**What to produce:**
Both the line containing "intros X P e. unfold of_epoch." and the line containing "Lemma whole_snapshot (correlation" belong to the span. Output exactly that span from the listing below, and nothing outside it.

**Data for processing:**
Lemma stream_step_next (at_ : option SessionSlot) (correlation : string) (payload : Payload.t) (s : StreamState.t) :
  stream_step at_ s (send_next correlation payload s).
Proof. split; simpl; [done..|by repeat constructor|done]. Qed.

Lemma stream_step_trans (at_ : option SessionSlot) (s s1 s2 : StreamState.t) (l k : list Envelope.t) :
  stream_step at_ s (s1, l) -> stream_step at_ s1 (s2, k) -> stream_step at_ s (s2, l ++ k).
Proof.
  intros [A1 A2 A3 A4 A5] [B1 B2 B3 B4 B5]. cbn [fst snd] in *. split; cbn [fst snd].
  - congruence.
  - congruence.
  - rewrite B3, A3. unfold zlen. rewrite length_app. lia.
  - apply Forall_app. split; [done|]. by rewrite A1, A2 in B4.
  - rewrite map_app, A5, B5, A3. unfold zlen. rewrite length_app, Nat2Z.inj_add, seqZ_app by lia. done.
Qed.

Lemma stream_step_each {A : Type} (at_ : option SessionSlot) (send : A -> StreamState.t -> StreamState.t * list Envelope.t) (l : list A)
    (s : StreamState.t) :
  (forall x s, stream_step at_ s (send x s)) -> stream_step at_ s (send_each send l s).
Proof.
  intros Hs. revert s. induction l as [|x l IH]; intros s; simpl; [by apply stream_step_refl|].
  pose proof (Hs x s) as X. destruct (send x s) as [s1 sent]. pose proof (IH s1) as Y. destruct (send_each send l s1) as [s2 rest].
  by eapply stream_step_trans.
Qed.

(** The sections that work on one stream, if it is there. *)
Definition on_stream (at_ : option SessionSlot) (f : StreamState.t -> StreamState.t * list Envelope.t) : Section_ := fun st =>
  match stream_at st at_ with
  | None => (st, [])
  | Some s => let '(s, sent) := f s in (set_stream st at_ s, sent)
  end.

Lemma stream_step_close (at_ : option SessionSlot) (correlation : string) (snapshot : Payload.t)
    (send : pb.DomainEvent.t -> StreamState.t -> StreamState.t * list Envelope.t) (s : StreamState.t) :
  (forall x s, stream_step at_ s (send x s)) -> stream_step at_ s (close_with correlation snapshot send s).
Proof.
  intros Hs. unfold close_with. pose proof (stream_step_next at_ correlation snapshot (StreamState.with_buffering false s)) as X.
  destruct (send_next _ _ _) as [s1 sent] eqn:E1.
  pose proof (stream_step_each at_ send (StreamState.buffer s1) (StreamState.with_buffer [] s1) Hs) as Y.
  destruct (send_each _ _ _) as [s2 rest] eqn:E2. eapply (stream_step_trans _ _ (StreamState.with_buffer [] s1)); [|exact Y]. by destruct X; split.
Qed.

Lemma stream_step_event (at_ : option SessionSlot) (event : pb.DomainEvent.t) (s : StreamState.t) : stream_step at_ s (send_event event s).
Proof. apply stream_step_next. Qed.

Lemma stream_step_list_event (at_ : option SessionSlot) (correlation : string) (event : pb.DomainEvent.t) (s : StreamState.t) :
  stream_step at_ s (flush_list_event_locked correlation event s).
Proof.
  unfold flush_list_event_locked. destruct (pb.DomainEvent.event event) as [[]|]; try (by apply stream_step_refl). apply stream_step_next.
Qed.

(** What a step on one stream must also respect: nothing is sent while buffering, a list stream that is not
    buffering has sent its whole list, and what has the first number on it is such a list. *)
Record good_step (at_ : option SessionSlot) (s : StreamState.t) (r : StreamState.t * list Envelope.t) : Prop := {
  gs_step : stream_step at_ s r;
  gs_silent : StreamState.buffering r.1 = true -> StreamState.buffering s = true /\ r.2 = [];
  gs_started : at_ = None -> StreamState.buffering r.1 = false -> StreamState.buffering s = true -> r.2 <> [];
  gs_whole : 1 <= StreamState.next_sequence s -> (at_ = None -> StreamState.buffering s = false -> StreamState.next_sequence s <> 1) ->
    Forall list_starts_whole r.2;
}.

Lemma not_first_whole (env : Envelope.t) : Envelope.sequence env <> 1 -> list_starts_whole env.
Proof. by intros N batch E. Qed.

Lemma sent_number (at_ : option SessionSlot) (s r : StreamState.t) (sent : list Envelope.t) (env : Envelope.t) :
  stream_step at_ s (r, sent) -> env ∈ sent -> StreamState.next_sequence s <= Envelope.sequence env.
Proof.
  intros [_ _ _ _ N] [i L]%list_elem_of_lookup. cbn [fst snd] in *.
  assert (S : map Envelope.sequence sent !! i = Some (Envelope.sequence env)) by (by rewrite list_lookup_fmap, L).
  rewrite N in S. apply lookup_seqZ in S as [-> _]. lia.
Qed.

Lemma sent_of_epoch (at_ : option SessionSlot) (s r : StreamState.t) (sent : list Envelope.t) :
  stream_step at_ s (r, sent) -> 1 <= StreamState.next_sequence s -> forall e, of_epoch e sent = if e =? StreamState.epoch s then sent else [].
Proof.
  intros X P e. unfold of_epoch.
  assert (K : forall env, env ∈ sent -> in_epoch e env = (e =? StreamState.epoch s)).
  { intros env I. pose proof (sent_number _ _ _ _ _ X I). destruct X as [_ _ _ F _]. rewrite Forall_forall in F.
    unfold in_epoch. destruct (F env I) as [_ ->]. rewrite (proj2 (Z.eqb_neq (Envelope.sequence env) 0)) by lia. rewrite andb_true_r. apply Z.eqb_sym. }
  clear X. induction sent as [|env sent IH]; [by destruct (_ =? _)|]. rewrite filter_cons, (K env) by left.
  destruct (e =? StreamState.epoch s) eqn:E; simpl; rewrite IH by (intros; apply K; by right); done.
Qed.

Lemma whole_snapshot (correlation : string) (s : StreamState.t) (sequence : Z) (summaries : list pb.SessionSummary.t) :
  list_starts_whole (stream_envelope correlation s sequence (Payload.SessionSummaryBatch (pb.SessionSummaryBatch.mk summaries true))).
Proof. intros batch _ [= <-]. done. Qed.

(** A step that keeps a stream that is not buffering so, and sends only parts of a list that has begun. *)
Lemma good_running (at_ : option SessionSlot) (s : StreamState.t) (r : StreamState.t * list Envelope.t) :
  StreamState.buffering s = false -> StreamState.buffering r.1 = false -> stream_step at_ s r ->
  (at_ <> None -> Forall list_starts_whole r.2) -> good_step at_ s r.
Proof.
  intros B B' X W. split; [done|congruence|congruence|]. intros P L. destruct at_ as [slot|]; [by apply W|]. specialize (L eq_refl B).
  apply Forall_forall. intros env I. apply not_first_whole. destruct r as [r sent]. pose proof (sent_number _ _ _ _ _ X I). lia.
Qed.

Lemma buffering_next (correlation : string) (payload : Payload.t) (s : StreamState.t) :
  StreamState.buffering (send_next correlation payload s).1 = StreamState.buffering s.
Proof. done. Qed.

Lemma buffering_each {A : Type} (send : A -> StreamState.t -> StreamState.t * list Envelope.t) (l : list A) (s : StreamState.t) :
  (forall x s, StreamState.buffering (send x s).1 = StreamState.buffering s) -> StreamState.buffering (send_each send l s).1 = StreamState.buffering s.
Proof.
  intros H. revert s. induction l as [|x l IH]; intros s; simpl; [done|]. pose proof (H x s) as X. destruct (send x s) as [s1 sent].
  pose proof (IH s1) as Y. destruct (send_each send l s1). simpl in *. congruence.
Qed.

Lemma buffering_list_event (correlation : string) (event : pb.DomainEvent.t) (s : StreamState.t) :
  StreamState.buffering (flush_list_event_locked correlation event s).1 = StreamState.buffering s.
Proof. unfold flush_list_event_locked. by destruct (pb.DomainEvent.event event) as [[]|]. Qed.

Lemma good_quiet (at_ : option SessionSlot) (s s' : StreamState.t) :
  StreamState.stream_id s' = StreamState.stream_id s -> StreamState.epoch s' = StreamState.epoch s ->
  StreamState.next_sequence s' = StreamState.next_sequence s ->
  (StreamState.buffering s' = StreamState.buffering s \/ at_ <> None /\ StreamState.buffering s' = false) -> good_step at_ s (s', []).
Proof. intros A B C D. split; [by apply stream_step_refl| |simpl; intros ? ? ?; destruct D as [D|[D _]]; congruence|constructor].
  simpl. intros E. destruct D as [D|[_ D]]; [split; congruence|congruence].
Qed.

Lemma good_close (at_ : option SessionSlot) (correlation : string) (snapshot : Payload.t)
    (send : pb.DomainEvent.t -> StreamState.t -> StreamState.t * list Envelope.t) (s : StreamState.t) :
  (forall x s, stream_step at_ s (send x s)) -> (forall x s, StreamState.buffering (send x s).1 = StreamState.buffering s) ->
  (at_ <> None -> forall x s, Forall list_starts_whole (send x s).2) ->
  (forall correlation s sequence, list_starts_whole (stream_envelope correlation s sequence snapshot)) ->
  good_step at_ s (close_with correlation snapshot send s).
Proof.
  intros H1 H2 H3 H4. pose proof (stream_step_close at_ correlation snapshot send s H1) as X. split; [done| | |].
  - unfold close_with. cbn [send_next StreamState.assign_sequence fst snd].
    pose proof (buffering_each send (StreamState.buffer s) (StreamState.with_buffer [] (StreamState.with_next_sequence (StreamState.next_sequence s + 1) (StreamState.with_buffering false s))) H2) as B.
    revert B. simpl. destruct (send_each _ _ _) as [s2 rest]. simpl. congruence.
  - intros _ _ _. unfold close_with. cbn [send_next StreamState.assign_sequence]. by destruct (send_each _ _ _).
  - intros P L. apply Forall_forall. intros env I. destruct (decide (Envelope.sequence env = 1)) as [E|E]; [|by apply not_first_whole].
    revert X I. unfold close_with. cbn [send_next StreamState.assign_sequence].
    destruct (send_each _ _ _) as [s2 rest] eqn:Er. intros X [->|I]%elem_of_cons; [apply H4|].
    assert (Y : stream_step at_ (StreamState.with_buffer [] (StreamState.with_next_sequence (StreamState.next_sequence s + 1) (StreamState.with_buffering false s))) (s2, rest)).
    { simpl in Er. rewrite <- Er. by apply stream_step_each. }
    pose proof (sent_number _ _ _ _ _ Y I) as S. simpl in S. lia.
Qed.

(** ** The invariant *)

Lemma ok_unchanged (counter counter' : Z) (sent rest : list Envelope.t) (at_ : option SessionSlot) (s : StreamState.t) :
  counter <= counter' -> of_epoch (StreamState.epoch s) rest = [] -> stream_ok counter sent at_ s -> stream_ok counter' (sent ++ rest) at_ s.
Proof. intros C E [S1 S2 S3 S4 S5]. split; rewrite ?of_epoch_app, ?E, ?app_nil_r; [lia|done..]. Qed.

Lemma stream_ok_next (counter : Z) (sent : list Envelope.t) (at_ : option SessionSlot) (s : StreamState.t) :
  stream_ok counter sent at_ s -> 1 <= StreamState.next_sequence s /\
  (at_ = None -> StreamState.buffering s = false -> StreamState.next_sequence s <> 1).
Proof.
  intros [S1 S2 S3 S4 S5]. unfold zlen in S2. split; [lia|]. intros A B. specialize (S5 A B).
  destruct (of_epoch _ _); [done|]. simpl in S2. lia.
Qed.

**Answer for the task:**
  intros X P e. unfold of_epoch.
  assert (K : forall env, env ∈ sent -> in_epoch e env = (e =? StreamState.epoch s)).
  { intros env I. pose proof (sent_number _ _ _ _ _ X I). destruct X as [_ _ _ F _]. rewrite Forall_forall in F.
    unfold in_epoch. destruct (F env I) as [_ ->]. rewrite (proj2 (Z.eqb_neq (Envelope.sequence env) 0)) by lia. rewrite andb_true_r. apply Z.eqb_sym. }
  clear X. induction sent as [|env sent IH]; [by destruct (_ =? _)|]. rewrite filter_cons, (K env) by left.
  destruct (e =? StreamState.epoch s) eqn:E; simpl; rewrite IH by (intros; apply K; by right); done.
Qed.

Lemma whole_snapshot (correlation : string) (s : StreamState.t) (sequence : Z) (summaries : list pb.SessionSummary.t) :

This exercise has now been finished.